Lso Haplotyping

This section explains the haplotyping method implemented in the Haplotype-Lso. It follows the approach described in [DP21]:

DP21: Candidatus Liberibacter solanacearum. International Standards for Phytosanitary Measures 27. Annex 21. 03 Apr 2017. [URL].

Algorithmic Approach

Overall, the algorithmic approach for haplotyping of Candidatus liberibacter solanacearum (Lso) is as follows.

User Input

Haplotyping is described for multiple user-provided sequences from multiple genomic regions of a single sample. Following DP21, the sequences would be generated by capillary sequencing of PCR products from predetermined regions. DP21 suggests three primer pairs targeting the 16S, 16S-23S, and 50S regions. However, other regions have been suggested, e.g., in [SwGa2019]. At the moment, Haplotype-Lso provides support for 16S, 16S-23S, and 50S regions as these are widely available. However, extensions to further regions are easily possible.

Reference Dataset

For background information, the haplotyping needs a reference data set (cf. Reference Construction on how to rebuild it using the command line intreface of Haplotype-Lso). The reference dataset consists of a reference sequence for each target region R. Further, for each known Lso haplotype H where the sequence is known for R a variant table T is given. T provides a list of variants with respect to R and whether they are present in H or whether H shows the reference sequence.

For example, the table for the 16S locus following DP21 looks as follows. The reference is given by its GenBank ID, the positions are 1-based and reference and alternative bases are given in VCF syntax (c.f. [DAAA2011] while the description is given in HGVS notation [DDMH2016]. The columns A to E show the allele for each known haplotype.

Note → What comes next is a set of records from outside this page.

(** * RossScheduler: device links, link pools and the job scheduler

    A shallow embedding of the device-communication and scheduling core of
    the repository:

    - [electron/protocols/swp08.ts]    ([SWP08]: binary framed client and pool)
    - [electron/protocols/rosstalk.ts] ([RossTalk]: line-oriented client and pool)
    - [electron/database/schema.ts]    ([Database]: the flat record store)
    - [electron/scheduler/scheduler.ts] ([Scheduler]: the job scheduler)

    JavaScript numbers are modelled by [Z] (integral values), with the 32-bit
    wrap-around of the bitwise operators and the 8-bit truncation of
    [Buffer.from] written out.  Byte buffers are [list Z], strings are
    [string], a [Map<number, T>] is a [gmap Z T]. *)

From Stdlib Require Import ZArith List String Ascii Bool Lia.
From Stdlib Require Import DecimalString Sorted.
From stdpp Require Import gmap strings list.

Open Scope Z_scope.

(** ** JavaScript number primitives used by the clients *)

Module Js.

(** [ToInt32]: the operand conversion of [>>], [&], [^]. *)
Definition toInt32 (x : Z) : Z := (x + 2^31) mod 2^32 - 2^31.

(** The element conversion of [Buffer.from(array)]: keep the low 8 bits. *)
Definition toUint8 (x : Z) : Z := x mod 256.

(** [a >> n] *)
Definition shr (a n : Z) : Z := Z.shiftr (toInt32 a) n.

(** [a & b] *)
Definition and (a b : Z) : Z := toInt32 (Z.land (toInt32 a) (toInt32 b)).

(** [a ^ b] *)
Definition xor (a b : Z) : Z := toInt32 (Z.lxor (toInt32 a) (toInt32 b)).

(** [Number.MAX_SAFE_INTEGER] and [Number.isSafeInteger] for an integral
    number. *)
Definition MAX_SAFE_INTEGER : Z := 2^53 - 1.
Definition isSafeInteger (n : Z) : bool := Z.abs n <=? MAX_SAFE_INTEGER.

(** [`${n}`] for a safe integer: its decimal digits.  Beyond the safe
    integers JavaScript prints the shortest digits that identify the double,
    and the exponent form from 1e21 on; the text is the decimal expansion
    only where [isSafeInteger] holds. *)
Definition num_to_string (n : Z) : string := NilZero.string_of_int (Z.to_int n).

End Js.

(** ** The binary framed client (swp08.ts) *)

Module SWP08.

Definition SOM : Z := 0x10.
Definition EOM : Z := 0x10.
Definition EOM2 : Z := 0x11.
Definition COMMAND_CONNECT : Z := 0x02.
(** C1. For a jitter drawn in [-0.05, 0.05] the handler computes the
    specified formula: the three terms and [base_risk] are the specified
    ones, and the reported [risk_score] equals
    [round(clamp(base_risk + jitter, 0, 1), 3)], the clamp being applied
    before the rounding. *)
Theorem score_computes_formula (features : Features) (w : World) :
  jitter_in_range (drawn_jitter w) = true ->
  rsi_term features = inr (Spec.rsi_term features) /\
  pe_term features = inr (Spec.pe_term features) /\
  sentiment_term features = inr (Spec.sentiment_term features) /\
  exists b r,
    base_risk features = inr b /\
    Py.to_float b = Spec.base_risk features /\
    fst (score features w) = inr r /\
    Py.eq (risk_score r)
      (Py.PyFloat (Spec.risk_score features (drawn_jitter w))) = true.
Proof.
  intros Hj. apply jitter_in_range_iff in Hj as [Hlo Hhi].
  repeat split;
    try (unfold rsi_term, pe_term, sentiment_term;
         rewrite ?truediv_nonzero by reflexivity; reflexivity).
  destruct (base_risk_spec features) as (b & Hb & Hbs & Hnan).
  destruct (jitter_finite _ Hlo Hhi) as [Hinf Hjn].
  pose proof (add_finite_not_nan _ _ Hnan Hinf Hjn) as Hx.
  destruct (clamp_round_agree _ Hx) as (v & Hv & Heq).
  assert (Hsv : score_value b (drawn_jitter w) = inr v)
    by (unfold score_value; rewrite add_float; exact Hv).
  exists b, {| r_ticker := ticker features; risk_score := v;
               timestamp := clock_reading w; latency_ms := drawn_latency w;
               model_version := "v0.1" |}.
  split; [exact Hb|]. split; [exact Hbs|].
  rewrite (score_run features w b v Hb Hsv). split; [reflexivity|].
  cbn [risk_score]. unfold Spec.risk_score. rewrite <- Hbs. exact Heq.
Qed.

reference region pos ref alt description A B C D E
EU812559.1 16S 108 AT A n.109delT AT AT AT AT A
EU812559.1 16S 115 A G n.115A>G A A A A G
EU812559.1 16S 116 C T n.116C>T C C C T C
EU812559.1 16S 151 A G n.151A>G A A A A G
EU812559.1 16S 212 T G n.212T>G T G T T T
EU812559.1 16S 581 T C n.581T>C T C T T T
EU812559.1 16S 959 C T n.959C>T C C C C T
EU812559.1 16S 1039 A G n.1039A>G A A G G A
EU812559.1 16S 1040 CC C n.1041delC CC CC CC CC C
EU812559.1 16S 1073 G A n.1073G>A G G G A G

Haplotyping Algorithm

The haplotyping algorithm for one query sequence is as follows:

  1. For each user sequence S, a BLAST search is performed in the reference sequences for the regions defined in the input data sets.
  2. The best match is taken for S, and variant descriptions are derived (using the normalization approach described in [TAK2015].
  3. The call set from the user sequence is compared to all calls that overlap with the BLAST match and a score is computed by summation. For each haplotype from the table each position is considered. If the user input is equal to the haplotype at the position, the score is increased by 1 and it is decreased otherwise.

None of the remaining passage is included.